The Doc toxin from bacteriophage P1 (of the phd-doc toxin-antitoxin system) has served as a model for the family of Doc toxins, many of which are harbored in the genomes of pathogens. We have shown previously that the mode of action of this toxin is distinct from the majority derived from toxin-antitoxin systems: it does not cleave RNA; in fact P1 Doc expression leads to mRNA stabilization. However, the molecular triggers that lead to translation arrest are not understood. The presence of a Fic domain, albeit slightly altered in length and at the catalytic site, provided a clue to the mechanism of P1 Doc action, as most proteins with this conserved domain inactivate GTPases through addition of an adenylyl group (also referred to as AMPylation). We demonstrated that P1 Doc added a single phosphate group to the essential translation elongation factor and GTPase, elongation factor (EF)-Tu. The phosphorylation site was at a highly conserved threonine, Thr-382, which was blocked when EF-Tu was treated with the antibiotic kirromycin. Therefore, we have established that Fic domain proteins can function as kinases. This distinct enzymatic activity exhibited by P1 Doc also solves the mystery of the degenerate Fic motif unique to the Doc family of toxins.

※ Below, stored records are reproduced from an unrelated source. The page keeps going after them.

(** What a successful fit tells about the observations. *)
Lemma fit_ok_inv (l : list FitPoint.t) (r : FitResponse.t) :
  fit_linear l = Ok r ->
  (2 <= List.length l)%nat /\ tol <= Sxx l /\ 0 < - slope_of l /\ r = fit_of l.
Proof.
  intro H.
  assert (Hex : exists r0, fit_linear l = Ok r0) by (exists r; exact H).
  apply fit_returns_iff in Hex. destruct Hex as (Hn & Hx & Hs).
  assert (Hc : ~ count l == 0) by (pose proof (count_pos l Hn); lra).
  pose proof (Sxx_nonneg l Hc) as Hx0.
  rewrite Qabs_pos in Hx by exact Hx0.
  split; [exact Hn|]. split; [exact Hx|]. split; [exact Hs|].
  rewrite fit_linear_cases in H.
  destruct (List.length l <? 2)%nat; [discriminate|].
  destruct (Qltb (Qabs (Sxx l)) tol); [discriminate|].
  destruct (Qleb (- slope_of l) 0); [discriminate|].
  inversion H. reflexivity.
Qed.













(** A sum does not depend on the order of its terms. *)
Lemma py_sum_perm {A : Type} (f : A -> Q) (l l' : list A) :
  Permutation l l' -> py_sum f l == py_sum f l'.
Proof.
  intro H. induction H as [|x l l' H IH|x y l|l l' l'' H1 IH1 H2 IH2].
  - reflexivity.
  - rewrite !py_sum_cons, IH. reflexivity.
  - rewrite !py_sum_cons. ring.
  - rewrite IH1. exact IH2.
Qed.

Section Reordered.
Variables l l' : list FitPoint.t.
Hypothesis reordered : Permutation l l'.

Lemma count_perm : count l = count l'.
Proof. unfold count. now rewrite (Permutation_length reordered). Qed.

Lemma meanP_perm : meanP_of l == meanP_of l'.
Proof.
  unfold meanP_of. rewrite count_perm, (py_sum_perm _ _ _ reordered).
  reflexivity.
Qed.

Lemma meanQ_perm : meanQ_of l == meanQ_of l'.
Proof.
  unfold meanQ_of. rewrite count_perm, (py_sum_perm _ _ _ reordered).
  reflexivity.
Qed.

Lemma Sxx_perm : Sxx l == Sxx l'.
Proof.
  unfold Sxx. rewrite count_perm.
  rewrite (py_sum_perm FitPoint.price _ _ reordered).
  rewrite (py_sum_perm (fun pt => FitPoint.price pt * FitPoint.price pt)
             _ _ reordered).
  reflexivity.
Qed.

Lemma Sxy_perm : Sxy l == Sxy l'.
Proof.
  unfold Sxy. rewrite count_perm, meanP_perm, meanQ_perm.
  rewrite (py_sum_perm (fun pt => FitPoint.price pt * FitPoint.quantity pt)
             _ _ reordered).
  reflexivity.
Qed.

Lemma slope_perm : slope_of l == slope_of l'.
Proof. unfold slope_of. rewrite Sxy_perm, Sxx_perm. reflexivity. Qed.

Lemma intercept_perm : intercept_of l == intercept_of l'.
Proof.
  unfold intercept_of. rewrite meanQ_perm, slope_perm, meanP_perm.
  reflexivity.
Qed.

Lemma ss_tot_perm : ss_tot_of l == ss_tot_of l'.
Proof.
  unfold ss_tot_of. rewrite (py_sum_perm _ _ _ reordered).
  apply py_sum_ext. intro x. rewrite meanQ_perm. reflexivity.
Qed.

Lemma ss_res_perm : ss_res_of l == ss_res_of l'.
Proof.
  unfold ss_res_of. rewrite (py_sum_perm _ _ _ reordered).
  apply py_sum_ext. intro x. rewrite intercept_perm, slope_perm. reflexivity.
Qed.

Lemma r2_perm : r2_of l == r2_of l'.
Proof.
  unfold r2_of. rewrite ss_tot_perm.
  destruct (Qgtb (ss_tot_of l') 0); [|reflexivity].
  rewrite ss_res_perm, ss_tot_perm. reflexivity.
Qed.

End Reordered.



Lemma Sxx_two (a b : FitPoint.t) :
  Sxx [a; b]
  == (FitPoint.price a - FitPoint.price b)
     * (FitPoint.price a - FitPoint.price b) * (1 # 2).
Proof.
  unfold Sxx. rewrite !py_sum_cons, !py_sum_nil.
  change (count [a; b]) with 2. field.
Qed.



(* ------------------------------------------------------------------ *)
(** ** Properties of the HTTP handlers                                  *)
(* ------------------------------------------------------------------ *)

Lemma float_field_satisfies (coerce : json -> option Q) (c : constraint)
  (d : list (string * json)) (k : string) (x : Q) :
  float_field coerce c d k = Some x -> satisfies c x = true.
Proof.
  unfold float_field. destruct (dict_get k d) as [v|]; [|discriminate].
  destruct (coerce v) as [y|]; [|discriminate].
  destruct (satisfies c y) eqn:E; [|discriminate].
  intro H. inversion H. subst. exact E.
Qed.

(** A request that pydantic built satisfies the field constraints. *)
Lemma OptimizeRequest_init_constraints (coerce : json -> option Q)
  (d : list (string * json)) (req : OptimizeRequest.t) :
  OptimizeRequest_init coerce d = Some req ->
  OptimizeRequest.field_constraints req = true.
Proof.
  unfold OptimizeRequest_init.
  destruct (float_field coerce ge0 d "alpha") as [a|] eqn:Ea; [|discriminate].
  destruct (float_field coerce gt0 d "beta") as [b|] eqn:Eb; [|discriminate].
  destruct (float_field coerce ge0 d "c") as [c|] eqn:Ec; [|discriminate].
  destruct (float_field coerce ge0 d "F") as [F|] eqn:EF; [|discriminate].
  destruct (float_field coerce ge0 d "pMin") as [lo|] eqn:Elo; [|discriminate].
  destruct (float_field coerce ge0 d "pMax") as [hi|] eqn:Ehi; [|discriminate].
  intro H. inversion H. subst req.
  apply float_field_satisfies in Ea, Eb, Ec, EF, Elo, Ehi.
  unfold OptimizeRequest.field_constraints. cbn in *.
  rewrite Ea, Eb, Ec, EF, Elo, Ehi. reflexivity.
Qed.
Lemma never_exits_raise c msg : never_exits (@raise A c msg).
Proof. intros s code s'. discriminate. Qed.

Lemma never_exits_lift (r : result A) : never_exits (lift r).
Proof. intros s code s'. destruct r; discriminate. Qed.

Lemma never_exits_bind (m : M A) (k : A -> M B) :
  never_exits m -> (forall a, never_exits (k a)) -> never_exits (bind m k).
Proof.
  intros Hm Hk s code s'. unfold bind. specialize (Hm s).
  destruct (m s) as [[a | [e | code1]] s1].
  - apply Hk.
  - discriminate.
  - intro Heq. injection Heq as -> ->. now apply (Hm code s').
Qed.

Lemma never_exits_try (body : M A) cls (handler : exn -> M A) :
  never_exits body -> (forall e, never_exits (handler e)) ->
  never_exits (try_except body cls handler).
Proof.
  intros Hb Hh s code s'. unfold try_except. specialize (Hb s).
  destruct (body s) as [[a | [e | code1]] s1].
  - discriminate.
  - destruct (isinstance e cls); [apply Hh | discriminate].
  - intro Heq. injection Heq as -> ->. now apply (Hb code s').
Qed.

End Frame.

Lemma keeps_stdout_stdin_read : keeps_stdout stdin_read.
Proof. intro s. reflexivity. Qed.

Lemma keeps_stdout_stdin_seek0 : keeps_stdout stdin_seek0.
Proof. intro s. unfold stdin_seek0. destruct (stdin_seekable _); reflexivity. Qed.

Lemma keeps_world_stdin_read : keeps_world stdin_read.
Proof. intro s. reflexivity. Qed.

Lemma keeps_world_stdin_seek0 : keeps_world stdin_seek0.
Proof. intro s. unfold stdin_seek0. destruct (stdin_seekable _); reflexivity. Qed.

Lemma keeps_stdout_get_world : keeps_stdout get_world.
Proof. intro s. reflexivity. Qed.

Lemma keeps_stdout_put_world w : keeps_stdout (put_world w).
Proof. intro s. reflexivity. Qed.

Lemma keeps_stdout_py_get obj key default : keeps_stdout (py_get obj key default).
Proof. intro s. destruct obj; reflexivity. Qed.

Lemma never_exits_stdin_read : never_exits stdin_read.
Proof. intros s code s'. discriminate. Qed.

Lemma never_exits_stdin_seek0 : never_exits stdin_seek0.
Proof.
  intros s code s'. unfold stdin_seek0. destruct (stdin_seekable _); discriminate.
Qed.

Lemma never_exits_get_world : never_exits get_world.
Proof. intros s code s'. discriminate. Qed.

Lemma never_exits_put_world w : never_exits (put_world w).
Proof. intros s code s'. discriminate. Qed.

Lemma never_exits_py_get obj key default : never_exits (py_get obj key default).
Proof. intros s code s'. destruct obj; discriminate. Qed.

Lemma stateless_py_get obj key default : stateless (py_get obj key default).
Proof.
  unfold py_get. destruct obj; first [apply stateless_ret | apply stateless_raise].
Qed.

(** The statements of the file system and of the descriptors. *)

Lemma keeps_stdout_emit text : keeps_stdout (emit text).
Proof. intro s. reflexivity. Qed.

Lemma keeps_stdout_close_fd n : keeps_stdout (close_fd n).
Proof. intro s. reflexivity. Qed.

Lemma keeps_stdout_raise_exn {A} e : keeps_stdout (@raise_exn A e).
Proof. intro s. reflexivity. Qed.

Lemma keeps_stdout_device_read d : keeps_stdout (device_read d).
Proof.
  intro s. unfold device_read.
  destruct (dev_read d (proc_stdin s)) as [[data | e] i]; reflexivity.
Qed.

Lemma keeps_stdout_finally {A} (body : M A) cleanup :
  keeps_stdout body -> keeps_stdout cleanup -> keeps_stdout (finally body cleanup).
Proof.
  intros Hb Hc s. unfold finally. specialize (Hb s).
  destruct (body s) as [r s']. cbn [snd] in *. now rewrite Hc.
Qed.

Lemma keeps_stdout_with_descriptor {A} n (use : device -> M A) :
  (forall d, keeps_stdout (use d)) -> keeps_stdout (with_descriptor n use).
Proof.
  intros Huse s. unfold with_descriptor.
  destruct (_ || _)%Z; [reflexivity|].
  destruct (n <? 0)%Z; [reflexivity|].
  destruct (existsb _ _); [reflexivity|].
  destruct (fd_device _ _) as [d|]; [|reflexivity].
  apply keeps_stdout_finally; [apply Huse | apply keeps_stdout_close_fd].
Qed.

Lemma never_exits_emit text : never_exits (emit text).
Proof. intros s code s'. discriminate. Qed.

Lemma never_exits_close_fd n : never_exits (close_fd n).
Proof. intros s code s'. discriminate. Qed.

Lemma never_exits_raise_exn {A} e : never_exits (@raise_exn A e).
Proof. intros s code s'. discriminate. Qed.

Lemma never_exits_device_read d : never_exits (device_read d).
Proof.
  intros s code s'. unfold device_read.
  destruct (dev_read d (proc_stdin s)) as [[data | e] i]; discriminate.
Qed.

Lemma never_exits_finally {A} (body : M A) cleanup :
  never_exits body -> never_exits (finally body cleanup).
Proof.
  intros Hb s code s'. unfold finally. specialize (Hb s).
  destruct (body s) as [r s1]. intros [= -> _]. now apply (Hb code s1).
Qed.
(** * newapi.py: the BetsAPI pagination-and-normalization pipeline

    A shallow embedding of [src/newapi.py] (the Streamlit script that pulls
    tennis events from BetsAPI day by day, normalizes them to eight columns
    and keeps them in a buffer), followed by the properties of the pipeline.

    Layout:
    - [Py]: the Python values the script handles (what [json] produces) and
      the builtins it calls on them ([bool], [str], [int], [dict.get], [or],
      iteration, [str.strip]);
    - [Calendar]: [datetime] as far as lines 140-170 and 322-324 use it;
    - [Events]: [_extract_name], [_convert_epoch_to_date_time],
      [normalize_result] (lines 123-230);
    - [Fetch]: the body of [if do_fetch:] (lines 309-404), with the HTTP
      endpoint as an oracle and every request recorded in a trace;
    - [Spec]: the predicates and functions the properties are stated with;
    - [Upload]: the body of [if upl is not None:] (lines 406-427);
    - [Session]: one run of the script, the fetch and then the upload, on
      the buffer of the preview (lines 303-431);
    - [Example]: a runtime, some endpoints and some records for the closed
      examples;
    - [Notions]: more predicates for the further properties;
    - the properties, component by component. *)

From Stdlib Require Import ZArith List String Ascii Bool Lia.
From Stdlib Require Import DecimalString.
From Stdlib Require Import Floats.SpecFloat.
From Equations Require Import Equations.
Import ListNotations.

Set Warnings "-register-all".

#[local] Open Scope string_scope.
#[local] Open Scope Z_scope.

(** ** Exceptions *)

(** The exception classes that the modelled code can raise.  All of them are
    subclasses of [Exception], so every [except Exception] of the script
    catches them. *)
Inductive exn : Type :=
| AttributeError
| TypeError
| ValueError
| OverflowError.

Inductive result (A : Type) : Type :=
| Ok (a : A)
| Raise (e : exn).
Arguments Ok {A} a.
Arguments Raise {A} e.

Definition bind {A B : Type} (m : result A) (k : A -> result B) : result B :=
  match m with
  | Ok a => k a
  | Raise e => Raise e
  end.

Notation "x <- m ;; k" := (bind m (fun x => k))
  (at level 61, m at next level, right associativity).

(** [try: m  except Exception: handler]. *)
Definition try_except {A : Type} (m : result A) (handler : A) : A :=
  match m with
  | Ok a => a
  | Raise _ => handler
  end.

(** ** Python values *)

Module Py.

(** What [json.load] / [r.json()] hand to the script: [None], [bool], [int],
    [float] (an IEEE binary64, as [spec_float]), [str] (its UTF-8 bytes),
    [list] and [dict].  A [dict] keeps its entries in insertion order; the
    parser leaves one entry per key, and a lookup takes the first match. *)
Inductive value : Type :=
| VNone
| VBool (b : bool)
| VInt (z : Z)
| VFloat (f : spec_float)
| VStr (s : string)
| VList (l : list value)
| VDict (d : list (string * value)).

Moreover, we have established that all characterized Fic domain proteins, even those that phosphorylate, target pivotal GTPases for inactivation through a post-translational modification at a single functionally critical acceptor site. Background: Doc toxin, of the phd-doc toxin-antitoxin system, belongs to the Fic protein family found in all domains of life. Results: Doc inactivates elongation factor Tu by phosphorylation of a single amino acid. Conclusion: This phosphorylation event inhibits protein synthesis and thereby arrests cell growth. Significance: The phosphorylation activity of Doc toxin represents a new catalytic activity for members of the Fic protein family.